Over and over again, the same pattern emerges: Given a choice between following the rules or carving out some unprecedented executive power, the White House always shrugged off the legal constraints. Even when the only challenge was to get required approval from an ever-cooperative Congress, the president and his staff preferred to go it alone. While no one questions the determination of the White House to fight terrorism, the methods this administration has used to do it have been shaped by another, perverse determination: never to consult, never to ask and always to fight against any constraint on the executive branch.

...To a disturbing degree, the horror of 9/11 became an excuse to take up this cause behind the shield of Americans’ deep insecurity. The results have been devastating. Americans’ civil liberties have been trampled. The nation’s image as a champion of human rights has been gravely harmed. Prisoners have been abused, tortured and even killed at the prisons we know about, while other prisons operate in secret. American agents “disappear” people, some entirely innocent, and send them off to torture chambers in distant lands. Hundreds of innocent men have been jailed at Guantánamo Bay without charges or rudimentary rights. And Congress has shirked its duty to correct this out of fear of being painted as pro-terrorist at election time.
[Emphasis added]

I do have one dispute with the editorial, and it is no mere quibble. I do in fact question " the determination of the White House to fight terrorism." One need only look at the bizarre formulae for allocating homeland defense funds in this country, or realize that the CIA group charged with finding and capturing the alleged mastermind of the 9/11 attack has just been disbanded, or consider the debacle of the Iraq invasion and its aftermath to come to the only conclusion possible: the regime has never been bent on thwarting terrorism. Terrorism has been a convenient excuse for the ravaging of the US Constitution. None of this administration's policies and actions have been about fighting terrorism, only the usurpation of power.

That's how tyrants operate.

And those are grounds for impeachment.

2 Comments:

Anonymous Anonymous said...

Hear, hear! Well said. And I, too, did a double-take at the "No one questions the determination of the White House to fight terrorism" line. I guess there are a few more scales left to fall from the NY Times' eyes.

7:49 AM  
Anonymous Anonymous said...

I think the "no one doubts" line is a throwaway, designed to appease the critics, the people who think it's all about Bush-bashing, or the people who (and I assume there are some) think that the President is a decent human being and shouldn't be unduly insulted.

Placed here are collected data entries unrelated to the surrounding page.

(** Two references with the same identity are references to the same
    object: they agree on the attributes. *)
Definition same_object_same_fields (cs : list (Clause Symbol)) : Prop :=
  ∀ c1 c2, c1 ∈ cs → c2 ∈ cs → oid c1 = oid c2 → c1 = c2.

(** How often the object [k] stands in a list of clauses. *)
Definition entries (k : positive) (l : list (Clause Symbol)) : nat :=
  length (filter (λ c, oid c = k) l).

(** The premises of [c], with repetitions, that are inferred. *)
Definition satisfied (inferred : gmap Symbol bool) (c : Clause Symbol)
    : nat :=
  length (filter (λ x, inferred !! x = Some true) (premise_literals c)).

(** How often the counter of the object [k] was decremented: once for
    every inferred premise of every reference to it in the list. *)
Definition decrements (inferred : gmap Symbol bool)
    (cs : list (Clause Symbol)) (k : positive) : nat :=
  sum_list ((λ c, if decide (oid c = k) then satisfied inferred c else 0)
              <$> cs).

If he was committed to fighting terrorism, 9/11 wouldn't have happened. Period. None of this bullshit would have occurred. Someone serious about fighting terrorism would have used the post 9/11 world sympathy to hunt down the perpetrators and to work with other countries to destroy the conditions that give rise to terrorism.

While I don't think it's a perfect document, I do think that the recommendations made in the 9/11 Commission Report would be a good place to start if one were serious about fighting terrorism. And exactly how many of those recommendations has the Bush Administration adopted? I think the one about concentrating intelligence in one agency is about it.